Things that get measured improve.
Measuring and reporting continuous improvement metrics shows the organization that continuous improvement work is as essential as all other things you regularly track.
In addition, when people know that you’re tracking the activities and impacts associated with improvement, an increased sense of accountability contributes to engagement.
This is especially true when the metrics are visible, which is why the use of huddleboards to display the current state of improvement projects is so popular and effective.
It becomes natural to align projects with strategic goals.
When improvement projects are tracked and widely shared, it’s easier to determine which projects are aligned with strategic goals and which are outliers. Not every effort will directly impact a stated goal, of course, but the bulk of the work should be aligned with essential objectives.
This isn’t easy to achieve if you don’t have a consistent platform for collecting information about improvement work and a standard method of reporting engagement, activity, and impact metrics.

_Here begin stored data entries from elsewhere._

(* ===== verification/MqttProofs.v ===== *)
(** * MqttProofs: a connection never forgets a delivery the engine does not keep

    The deliveries a connection knows of (by packet id, in the channel, or held
    by a poller) are messages in flight in the engine; they leave the engine only
    when the client acknowledges their packet id. *)

From Stdlib Require Import ZArith Lia.
From stdpp Require Import prelude gmap strings.
From S2P Require Import Prelude Bytes OrdMap Sled Message Bincode Keys QueueManager Store Spec Engine.
From S2P Require Import Invariant Refinement Maintenance Retention Holdings System Snapshot.
From S2P Require Import StateMachine RaftStore Daemon Modes Wire Http HttpProofs Flying Mqtt.

Section MqttProofs.
Context `{!Sled, !SledLaws, !SledReliable, !Bincode, !BincodeLaws,
          !Environment, !EnvironmentLaws, !BuildProfile, !RaftTypes, !OpenRaft}.
Implicit Types w : World.

(** ** The engine helpers on a Solo daemon *)

Lemma declare_flies q w c :
  SysInv w -> safe_name q = true ->
  exists b w', Mqtt.declare_queue q (solo w c) = (Done b, solo w' c) /\ StepOk w [] w' /\ flights [] w w'.
Proof.
  intros HS Hq. destruct (declare_flying q w HS Hq) as (r & w' & Hr & HS' & Hf).
  eexists _, w'. split; [by apply on_solo_call|done].
Qed.

Lemma consume_flies q w c :
  SysInv w ->
  exists o w', Mqtt.consume_one q (solo w c) = (Done o, solo w' c) /\ StepOk w [] w' /\ flights [] w w' /\ taken q w o w'.
Proof.
  intros HS. destruct (consume_flying q w HS) as (r & w' & Hr & HS' & Hf & _ & Ht).
  eexists _, w'. split; [by apply on_solo_call|done].
Qed.

Lemma ack_flies q tag w c :
  SysInv w -> 0 <= tag_u64 tag < u64_lim ->
  exists w', Mqtt.ack_message q tag (solo w c) = (Done tt, solo w' c) /\ StepOk w (run_op (OpAck q tag) w).1 w' /\
    flights [(q, tag_u64 tag)] w w'.
Proof.
  intros HS Ht. destruct (ack_flying q tag w HS Ht) as (r & w' & Hr & HS' & Hl & _).
  exists w'. split; [by apply (on_solo_call (ack q tag) (fun _ => tt) _ r w w')|done].
Qed.

(** The message a PUBLISH packet becomes and the environment after its readings. *)
Definition packet_message (b : bytes) (e : Env) : Message :=
  mkMessage (uuid_v4 (uuid_tick e)) b ∅
    (default 0 ((fun ms => as_i64 (ms / 1000)) <$> clock_read (clock_tick e))) 0 0 None None.

Lemma mqtt_message_solo b w c :
  Mqtt.mqtt_message b (solo w c) =
  (Done (packet_message b (env w)), solo (set_env (env_after_new (env w)) w) c).
Proof.
  unfold Mqtt.mqtt_message, bind, new_v4, packet_message. cbn.
  destruct (clock_read_law (clock_tick (env w))) as (ms & Hms & _). rewrite Hms. reflexivity.
Qed.

(** The call behind a PUBLISH packet: it is admissible, and its ledger entries. *)
Definition packet_call (q : string) (b : bytes) w : option (Op * World) :=
  Some (OpPublish q (packet_message b (env w)), set_env (env_after_new (env w)) w).
Definition packet_ok (q : string) (b : bytes) w : Prop := call_ok (packet_call q b w).

Lemma publish_flies q b w c :
  SysInv w -> packet_ok q b w ->
  exists ok w', Mqtt.publish_message q b (solo w c) = (Done ok, solo w' c) /\
    StepOk w (call_ledger (packet_call q b w)) w' /\ flights [] w w'.
Proof.
  intros HS (Ha & Hn). apply (SysInv_env (env_after_new (env w))) in HS.
  set (w1 := set_env (env_after_new (env w)) w) in *. set (m := packet_message b (env w)) in *.
  destruct (publish_flying q m w1 HS Ha Hn) as (r & w' & Hr & HS' & Hf). eexists _, w'.
  split; [|split; [by apply (StepOk_env (env_after_new (env w)))|done]].
  unfold Mqtt.publish_message. unfold bind at 1. rewrite mqtt_message_solo. by apply on_solo_call.
Qed.

(** ** Sessions *)

Implicit Types s : Mqtt.Session.

Definition session_world s : World := app_world (Mqtt.app s).

(** The deliveries waiting to be written: in the channel or held by a poller. *)
Definition waiting s : list Mqtt.Outgoing :=
  Mqtt.channel s ++ omap snd (map_to_list (Mqtt.subscriptions s)).

Definition out_ref (o : Mqtt.Outgoing) : string * Z := (Mqtt.out_queue o, tag_u64 (Mqtt.out_tag o)).
Definition pkid_ref (e : Z * (string * DeliveryTag)) : string * Z := (e.2.1, tag_u64 e.2.2).

(** The deliveries the connection knows of, by queue and tag. *)
Definition known s : list (string * Z) :=
  map pkid_ref (map_to_list (Mqtt.inflight s)) ++ map out_ref (waiting s).

(** The session runs on a sound engine, every delivery it knows of is in flight
    there, those waiting carry the payload of their message, and none is known
    twice. *)
Record MqttInv s : Prop := {
  mi_solo : Mqtt.app s = solo (session_world s) (cluster (Mqtt.app s));
  mi_sys : SysInv (session_world s);
  mi_flying : forall q t, (q, t) ∈ known s -> exists m, flying (session_world s) q t m;
  mi_payload : forall o, o ∈ waiting s ->
    exists m, flying (session_world s) (Mqtt.out_queue o) (tag_u64 (Mqtt.out_tag o)) m /\
              Mqtt.out_payload o = Message.payload m;
  mi_nodup : NoDup (known s);
}.

(** What a step may do to the messages in flight: all but [ex] stay. *)
Definition keeps (ex : list (string * Z)) s s' : Prop := flights ex (session_world s) (session_world s').

Lemma keeps_refl s : keeps [] s s.
Proof. by intros q t m. Qed.
Lemma keeps_trans ex s1 s2 s3 : keeps [] s1 s2 -> keeps ex s2 s3 -> keeps ex s1 s3.
Proof. intros H12 H23 q t m Hf Hn. apply H23; [|done]. apply H12; [done|]. apply not_elem_of_nil. Qed.

Lemma NoDup_sub {A} (l k : list A) : l ⊆+ k -> NoDup k -> NoDup l.
Proof. intros (k' & Hk)%submseteq_Permutation. rewrite Hk. by intros (? & _)%NoDup_app. Qed.

(** A step after which the session knows no more than before. *)
Lemma MqttInv_less s s' ex :
  MqttInv s -> Mqtt.app s' = solo (session_world s') (cluster (Mqtt.app s')) -> SysInv (session_world s') ->
  keeps ex s s' -> known s' ⊆+ known s -> waiting s' ⊆ waiting s ->
  (forall r, r ∈ known s' -> r ∉ ex) -> MqttInv s'.
Proof.
  intros HI Happ HS Hk Hsub Hw Hex. split; auto.
  - intros q t Hin. destruct (mi_flying _ HI q t) as [m Hm]; [by eapply elem_of_submseteq|]. eauto.
  - intros o Ho. destruct (mi_payload _ HI o) as (m & Hm & Hp); [by apply Hw|]. exists m. split; [|done].
    apply Hk; [done|]. apply Hex. apply elem_of_app. right. by apply (list_elem_of_fmap_2 out_ref).
  - eapply NoDup_sub; [done|apply HI].
Qed.

(** A call of the engine that keeps everything in flight. *)
Lemma on_app_keeps {A} (call : M AppState Empty_set A) (Q : A -> Prop) s :
  MqttInv s ->
  (exists a w' tr, call (solo (session_world s) (cluster (Mqtt.app s))) = (Done a, solo w' (cluster (Mqtt.app s))) /\
     StepOk (session_world s) tr w' /\ flights [] (session_world s) w' /\ Q a) ->
  exists a s', Mqtt.on_app call s = (Done a, s') /\ MqttInv s' /\ keeps [] s s' /\ Q a /\
    Mqtt.subscriptions s' = Mqtt.subscriptions s /\ session_world s' = app_world (call (Mqtt.app s)).2.
Proof.
  intros HI (a & w' & tr & Hc & HS & Hf & HQ). unfold Mqtt.on_app. rewrite (mi_solo _ HI), Hc.
  eexists _, _. split; [done|]. split_and!; try done.
  eapply (MqttInv_less s _ []); auto; [apply HS|]. intros r _; apply not_elem_of_nil.
Qed.

(** ** Computations of a session *)

(** [m] returns, in a sound session, with all but [ex] still in flight. *)
Definition good {A} (m : M Mqtt.Session Empty_set A) (ex : list (string * Z)) s : Prop :=
  exists a s', m s = (Done a, s') /\ MqttInv s' /\ keeps ex s s'.

Lemma good_ret {A} (a : A) s : MqttInv s -> good (ret a) [] s.
Proof. intros HI. exists a, s. split_and!; auto using keeps_refl. Qed.

Lemma good_bind {A B} (m : M Mqtt.Session Empty_set A) (k : A -> M Mqtt.Session Empty_set B) ex s :
  good m [] s -> (forall a s', m s = (Done a, s') -> MqttInv s' -> good (k a) ex s') -> good (bind m k) ex s.
Proof.
  intros (a & s1 & Hm & HI & Hk) Hn. destruct (Hn a s1 Hm HI) as (b & s2 & Hb & HI2 & Hk2).
  exists b, s2. unfold bind. rewrite Hm, Hb. split_and!; auto. by eapply keeps_trans.
Qed.

(** A change of the connection's own tables. *)
Lemma good_modify (f : Mqtt.Session -> Mqtt.Session) s :
  MqttInv s -> Mqtt.app (f s) = Mqtt.app s -> known (f s) ⊆+ known s -> waiting (f s) ⊆ waiting s ->
  good (modify f) [] s.
Proof.
  intros HI Happ Hkn Hw. assert (session_world (f s) = session_world s) as Hw' by (unfold session_world; by rewrite Happ).
  assert (keeps [] s (f s)) as Hk by (intros q t m Hm _; by rewrite Hw').
  exists tt, (f s). split_and!; auto.
  eapply (MqttInv_less s _ []); auto; [by rewrite Hw', Happ, <- (mi_solo _ HI)|rewrite Hw'; apply HI|].
  intros r _. apply not_elem_of_nil.
Qed.

Lemma good_on_app {A} (call : M AppState Empty_set A) s :
  MqttInv s ->
  (exists a w' tr, call (solo (session_world s) (cluster (Mqtt.app s))) = (Done a, solo w' (cluster (Mqtt.app s))) /\
     StepOk (session_world s) tr w' /\ flights [] (session_world s) w') ->
  good (Mqtt.on_app call) [] s.
Proof.
  intros HI (a & w' & tr & Hc & HS & Hf).
  destruct (on_app_keeps call (fun _ => True) s HI) as (a' & s' & Hr & HI' & Hk & _); [by exists a, w', tr|].
  by exists a', s'.
Qed.

Lemma good_write ok p s : MqttInv s -> good (Mqtt.write_send ok p) [] s.
Proof.
  intros HI. unfold Mqtt.write_send. destruct ok; [|by apply good_ret].
  assert (keeps [] s (Mqtt.set_sent (Mqtt.sent s ++ [p]) s)) as Hk by apply (keeps_refl s).
  exists true, (Mqtt.set_sent (Mqtt.sent s ++ [p]) s). split_and!; auto.
  eapply (MqttInv_less s _ []); auto; [apply HI|apply HI|intros r _; apply not_elem_of_nil].
Qed.

Lemma good_close s : MqttInv s -> good Mqtt.close [] s.
Proof.
  intros HI. apply good_modify; auto; [|set_solver].
  unfold known, waiting. cbn. rewrite !map_to_list_empty. apply submseteq_nil_l.
Qed.

(** The end of an event: the connection goes on or is closed. *)
Lemma good_go_on (on : bool) s : MqttInv s -> good (if on then ret tt else Mqtt.close) [] s.
Proof. destruct on; [apply good_ret|apply good_close]. Qed.

Lemma good_for_fold {A B} (l : list A) (f : B -> A -> M Mqtt.Session Empty_set B) acc s :
  (forall x, x ∈ l -> forall acc s, MqttInv s -> good (f acc x) [] s) -> MqttInv s -> good (for_fold l acc f) [] s.
Proof.
  revert acc s. induction l as [|x l IH]; intros acc s Hf HI; cbn; [by apply good_ret|].
  apply good_bind; [apply Hf; [left|done]|]. intros b s' _ HI'. apply IH; [|done]. intros y Hy. apply Hf. by right.
Qed.

Lemma good_for_each {A} (l : list A) (f : A -> M Mqtt.Session Empty_set unit) s :
  (forall x, x ∈ l -> forall s, MqttInv s -> good (f x) [] s) -> MqttInv s -> good (for_each l f) [] s.
Proof.
  revert s. induction l as [|x l IH]; intros s Hf HI; cbn; [by apply good_ret|].
  apply good_bind; [apply Hf; [left|done]|]. intros [] s' _ HI'. apply IH; [|done]. intros y Hy. apply Hf. by right.
Qed.

(** ** The tables *)

Lemma inflight_insert_sub (m : gmap Z (string * DeliveryTag)) k v :
  map pkid_ref (map_to_list (<[k := v]> m)) ⊆+ (v.1, tag_u64 v.2) :: map pkid_ref (map_to_list m).
Proof.
  rewrite <- insert_delete_eq.
  change ((v.1, tag_u64 v.2) :: map pkid_ref (map_to_list m)) with (pkid_ref <$> ((k, v) :: map_to_list m)).
  apply fmap_submseteq. rewrite map_to_list_insert by apply lookup_delete_eq. apply submseteq_skip.
  apply map_to_list_submseteq, delete_subseteq.
Qed.

Lemma held_delete (m : gmap string (option Mqtt.Outgoing)) q :
  omap snd (map_to_list (delete q m)) ⊆+ omap snd (map_to_list m).
Proof.
  destruct (m !! q) as [o|] eqn:E; [|by rewrite delete_id].
  rewrite <- (map_to_list_delete m q o E). cbn. destruct o; [by apply submseteq_cons|done].
Qed.

Lemma held_insert (m : gmap string (option Mqtt.Outgoing)) q o :
  m !! q = None \/ m !! q = Some None ->
  omap snd (map_to_list (<[q := o]> m)) ≡ₚ option_list o ++ omap snd (map_to_list m).
Proof.
  intros Hm. rewrite <- insert_delete_eq, map_to_list_insert by apply lookup_delete_eq.
  assert (omap snd (map_to_list (delete q m)) ≡ₚ omap snd (map_to_list m)) as Hd.
  { destruct Hm as [Hm|Hm]; [by rewrite delete_id|]. by rewrite <- (map_to_list_delete m q None Hm). }
  destruct o; cbn; by rewrite Hd.
Qed.

Lemma held_take (m : gmap string (option Mqtt.Outgoing)) q o :
  m !! q = Some (Some o) ->
  o :: omap snd (map_to_list (<[q := None]> m)) ≡ₚ omap snd (map_to_list m).
Proof.
  intros Hm. rewrite <- (map_to_list_delete m q _ Hm), <- insert_delete_eq,
    map_to_list_insert by apply lookup_delete_eq. done.
Qed.

(** Sessions that know the same or less. *)
Lemma known_sub s s' :
  map_to_list (Mqtt.inflight s') ⊆+ map_to_list (Mqtt.inflight s) -> waiting s' ⊆+ waiting s ->
  known s' ⊆+ known s.
Proof. intros Hi Hw. apply submseteq_app; by apply fmap_submseteq. Qed.

Lemma waiting_held s s' :
  Mqtt.channel s' = Mqtt.channel s ->
  omap snd (map_to_list (Mqtt.subscriptions s')) ⊆+ omap snd (map_to_list (Mqtt.subscriptions s)) ->
  waiting s' ⊆+ waiting s.
Proof. intros Hc Hs. unfold waiting. rewrite Hc. by apply submseteq_app. Qed.

Lemma sub_incl {A} (l k : list A) : l ⊆+ k -> l ⊆ k.
Proof. intros Hs x Hx. by eapply elem_of_submseteq. Qed.

(** The PUBACK of a QoS 1 or 2 PUBLISH does not depend on the engine: whatever
    [declare_queue] and [publish_message] return, [false] (not stored) included, the
    packet id is acknowledged. *)
Lemma puback_unconditional q qos pkid b s declared st1 stored st2 :
  1 <= Mqtt.qos_u8 qos ->
  Mqtt.declare_queue q (Mqtt.app s) = (Done declared, st1) ->
  Mqtt.publish_message q b st1 = (Done stored, st2) ->
  exists s', Mqtt.handle_client_packet true (Mqtt.Publish q qos pkid b) s = (Done true, s') /\
    Mqtt.app s' = st2 /\ Mqtt.sent s' = Mqtt.sent s ++ [Mqtt.PubAck pkid].
Proof.
  intros Hq Hd Hp. eexists. cbn [Mqtt.handle_client_packet].
  unfold bind, Mqtt.on_app. rewrite Hd. cbn [Mqtt.app]. rewrite Hp.
  rewrite (proj2 (Z.leb_le _ _) Hq). split; [reflexivity|]. done.
Qed.
End MqttProofs.
Lemma endures_for_each {E A} (l : list A) (f : A -> M S E unit) s :
  (forall x s, alive s -> endures (f x) silent s) -> alive s -> endures (for_each l f) silent s.
Proof.
  intros Hf. revert s. induction l as [|x l IH]; intros s Hl; cbn; [by apply endures_ret|].
  apply endures_seq; [by apply Hf|]. intros [] s1 _ Hl1. by apply IH.
Qed.

(** An error turned into a value. *)
Lemma endures_attempt {E E' A} (m : M S E A) P s :
  endures m P s ->
  endures (E := E') (attempt m)
    (fun o tr => match o with Done (Ok a) => P (Done a) tr | Done (Err e) => P (Fail e) tr | _ => False end) s.
Proof.
  intros (o & s1 & tr & Hm & Hs & Hl & HK & HP).
  destruct o as [a|e| |]; try done; [exists (Done (Ok a)), s1, tr|exists (Done (Err e)), s1, tr];
    unfold attempt; rewrite Hm; auto 10.
Qed.
End Endures.

(** A call made on the application state inside a host. *)
Lemma endures_host `{!Sled, !SledLaws, !SledFaults, !Bincode, !BincodeLaws, !Environment, !EnvironmentLaws,
    !BuildProfile, !RaftTypes, !OpenRaft} {S E A} (app : S -> AppState) (extra : S -> Prop) (put : AppState -> S -> S)
    (m : M AppState E A) (lift : M S E A) P s :
  (forall st, app (put st s) = st) -> (forall st, extra (put st s)) ->
  lift s = (let '(o, st) := m (app s) in (o, put st s)) ->
  endures Datatypes.id (fun _ => True) m P (app s) -> endures app extra lift P s.
Proof.
  intros Hput Hx Hl (o & st & tr & Hm & Hs & (Ha & HS & _) & HK & HP). exists o, (put st s), tr.
  rewrite Hl, Hm. unfold alive. rewrite Hput. auto 10.
Qed.

(** The application state by itself. *)
Abbreviation app_endures := (endures (S := AppState) Datatypes.id (fun _ => True)).
Abbreviation app_alive := (alive (S := AppState) Datatypes.id (fun _ => True)).

Section FrontEnds.
Context `{!Sled, !SledLaws, !SledFaults, !Bincode, !BincodeLaws,
          !Environment, !EnvironmentLaws, !BuildProfile, !RaftTypes, !OpenRaft}.
Context `{!Base64, !UuidText, !HeaderText}.
Implicit Types w : World.
Implicit Types st : AppState.

Lemma solo_alive w : Sound w -> app_alive (solo w None).
Proof. by split. Qed.

(** A handler that makes one call under the lock and maps its result. *)
Lemma endures_call {A B E} (f : QM A) (k : Result PelicanError A -> M (Mutex World) E B) fl P0
    (P : Outcome E B -> list Event -> Prop) w :
  survives f P0 w ->
  (forall r, exists o, settled o /\ (forall mx, k r mx = (o, mx)) /\ (forall tr, P0 r tr -> P o tr)) ->
  app_endures (on_engine (let* r := locked f in k r) fl) P (solo w None).
Proof.
  intros (r & w' & tr & Hf & HK & HP) Hk. destruct (Hk r) as (o & Ho & Hmx & HPo).
  exists o, (solo w' None), tr. rewrite on_solo. unfold bind. rewrite (locked_run _ _ _ _ Hf), Hmx.
  split_and!; auto. split; [done|]. split; [apply HK|done].
Qed.

Lemma endures_env {E A} (m : M AppState E A) P e w :
  app_endures m P (solo (set_env e w) None) -> forall m', m' (solo w None) = m (solo (set_env e w) None) ->
  app_endures m' P (solo w None).
Proof.
  intros (o & s' & tr & Hm & Hs & Hl & HK & HP) m' Hm'. exists o, s', tr. rewrite Hm'. split_and!; auto.
  by apply (Kept_env e).
Qed.

(** The mapping of a result that only answers. *)
Ltac answers := let r := fresh "r" in intros r; eexists; split; [|split; [intros mx; reflexivity|]]; [done|].

(** ** HTTP *)

(** What the ledger has to do with the answer. *)
Definition http_explained (req : Request) w (o : Outcome Empty_set Response) (tr : list Event) : Prop :=
  match o with
  | Done resp =>
    match req with
    | PostPublish q p h =>
      match b64_decode p with
      | Ok b =>
        let m := new_message b h (env w) in
        (status resp = CREATED -> tr = [Accepted q m]) /\ (tr = [] \/ tr = [Accepted q m])
      | Err _ => tr = []
      end
    | PostAck q t =>
      (resp = json_response OK JNull -> tr <> []) /\
      (tr = [] \/ exists m, a_inflight (abs (store w) q) !! tag_u64 t = Some m /\ tr = [Settled q m])
    | _ => tr = []
    end
  | _ => False
  end.

(** The engine call of a request is admissible and ids remain. *)
Lemma map_error_not_created e : status (map_error e) <> CREATED.
Proof. by destruct e. Qed.
(** * Data Hub: the client I/O service (ioService) and the Query service
      (queryService.c), over a model of the resource tree.

    Doubles are Rocq's primitive IEEE-754 binary64 floats, so NaN and its
    comparison behaviour (a NaN is never [< 0]) are those of the C code.
    The resource tree (resTree_* ) and the data samples (dataSample_* ) are
    library code of the Data Hub that is not among the files given here; they
    are modelled from the spec and marked as such. The tree is a finite map
    from absolute paths (lists of segments) to entries; the root is [[]]. *)

From Stdlib Require Import Floats Ascii String.
From Stdlib Require Import Lia.
From stdpp Require Import base gmap list strings.

Open Scope string_scope.

(** ** Enumerations of the API *)

Inductive io_DataType_t :=
| IO_DATA_TYPE_TRIGGER
| IO_DATA_TYPE_BOOLEAN
| IO_DATA_TYPE_NUMERIC
| IO_DATA_TYPE_STRING
| IO_DATA_TYPE_JSON.

#[global] Instance io_DataType_eq_dec : EqDecision io_DataType_t.
Proof. solve_decision. Defined.

(** [admin_EntryType_t] without [ADMIN_ENTRY_TYPE_NONE]: that value is
    what [resTree_GetEntryType] reports for a NULL reference, modelled as
    [None] of [option admin_EntryType_t]. *)
Inductive admin_EntryType_t :=
| ADMIN_ENTRY_TYPE_NAMESPACE
| ADMIN_ENTRY_TYPE_PLACEHOLDER
| ADMIN_ENTRY_TYPE_INPUT
| ADMIN_ENTRY_TYPE_OUTPUT
| ADMIN_ENTRY_TYPE_OBSERVATION.

#[global] Instance admin_EntryType_eq_dec : EqDecision admin_EntryType_t.
Proof. solve_decision. Defined.

Inductive le_result_t :=
| LE_OK
| LE_NOT_FOUND
| LE_DUPLICATE
| LE_UNAVAILABLE
| LE_UNSUPPORTED
| LE_FORMAT_ERROR
| LE_OVERFLOW
| LE_NO_MEMORY
| LE_FAULT.

(** ** Data samples *)

Inductive payload :=
| PTrigger
| PBoolean (b : bool)
| PNumeric (x : float)
| PString (s : string)
| PJson (j : string).

Record dataSample := mkSample { timestamp : float; value : payload }.

Definition dataSample_GetTimestamp (s : dataSample) : float := timestamp s.

(** Accessors: the C code reads the sample's union for the kind asked;
    a sample of another kind yields the zero of the asked type. *)
Definition dataSample_GetBoolean (s : dataSample) : bool :=
  match value s with PBoolean b => b | _ => false end.
Definition dataSample_GetNumeric (s : dataSample) : float :=
  match value s with PNumeric x => x | _ => 0%float end.
Definition dataSample_GetString (s : dataSample) : string :=
  match value s with PString t => t | _ => "" end.
Definition dataSample_GetJson (s : dataSample) : string :=
  match value s with PJson j => j | _ => "" end.

Definition dataSample_CreateTrigger (ts : float) := mkSample ts PTrigger.
Definition dataSample_CreateBoolean (ts : float) (b : bool) := mkSample ts (PBoolean b).
Definition dataSample_CreateNumeric (ts : float) (x : float) := mkSample ts (PNumeric x).
Definition dataSample_CreateString (ts : float) (s : string) := mkSample ts (PString s).
Definition dataSample_CreateJson (ts : float) (j : string) := mkSample ts (PJson j).

(** [le_utf8_Copy] of the Legato framework: copies [src] into a buffer of
    [size] bytes (terminator included); LE_OVERFLOW when it does not fit.
    Simplified: the result code agrees with the library for any [size > 0]
    (a string fits iff its byte length is below [size]), but the truncated
    copy is cut byte-wise, whereas the library stops before the first UTF-8
    character that would not fit; the two agree on single-byte text only.
    The library asserts [size > 0]; [size = 0] is not modelled faithfully.
    No property below depends on the truncated text. *)
Definition le_utf8_Copy (src : string) (size : nat) : le_result_t * string :=
  if Nat.ltb (String.length src) size then (LE_OK, src)
  else (LE_OVERFLOW, String.substring 0 (size - 1) src).

(** ** Resource tree entries *)

Record Entry := mkEntry {
  role : admin_EntryType_t;
  dataType : io_DataType_t;
  units : string;
  currentValue : option dataSample;
  defaultValue : option dataSample;
  buffer : list dataSample;
  bufferMaxCount : nat
}.

Abbreviation key := (list string).
(** * Migration validator: a shallow embedding of scripts/validate_migration.py

    The development follows [DatabaseValidator]: the catalogue queries, the
    checksum sampler, the five checks, the orchestrator [run_all_validations]
    and the exit code computed by [main].  It goes on with the report, the
    resolution of the connection parameters, and the population script
    scripts/populate_source.py in [Module Populate].

    Conventions of the embedding.
    - A Python exception is a value [Raise msg], where [msg] is [str(e)];
      a call that returns is [Ok v].  [try_except] is [try ... except
      Exception as e].  Only exceptions that derive from [Exception] are
      modelled (no KeyboardInterrupt).
    - A connection is the table of its answers: one field per query the
      validator sends.  Answers do not change during a run: the theorems
      speak of runs in which every statement is answered as the table says.
      A psycopg2 connection without autocommit answers differently after a
      statement has failed on it; such a run is described by the table of
      the answers it really got.
    - A Python [set] of [str] is a [gset string]; the order in which the
      interpreter iterates over a set is the field [set_iter] of [Runtime],
      which also holds the library functions the script calls.  That order
      belongs to one interpreter process (it follows the hash seed);
      [reseed] gives the runtime of another process.
    - [print] is modelled in [print_report] only, as the list of the
      strings printed. *)

From Stdlib Require Import ZArith Ascii String List.
From stdpp Require Import base decidable option list gmap sets strings pretty.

The discipline of measurement forces people to set smarter goals.
Many organizations are too vague when they discuss their current and future states. For example, they may worry that production costs are too high but fail to document what that means exactly. How much do costs need to come down? By when? Who is responsible?
Without answers to these questions and more, success is unlikely. When you start to track improvements of any type, it is necessary to set SMART goals. SMART goals are Specific, Measurable, Agreed upon, Realistic, and Time-based.
Everyone has the data to make better decisions.
Making solid decisions that promote the spread of continuous improvement requires data. Having a view into which areas of the organization are struggling and having a consistent, objective way to measure performance helps leaders focus resources for a higher return on improvement investments.
Understanding what types of activities result in high-impact improvements makes it easier to put more energy into efforts that are likely to succeed.
Well-documented improvement efforts earn additional resources.
Tracking the tangible impact of continuous improvement makes it possible to demonstrate for executives how the effort impacts the highly visible metrics they care most about—including profitability and growth. In addition, the ability to point to actual data regarding engagement and activity metrics will give leaders confidence that the improvement culture is indeed alive and growing.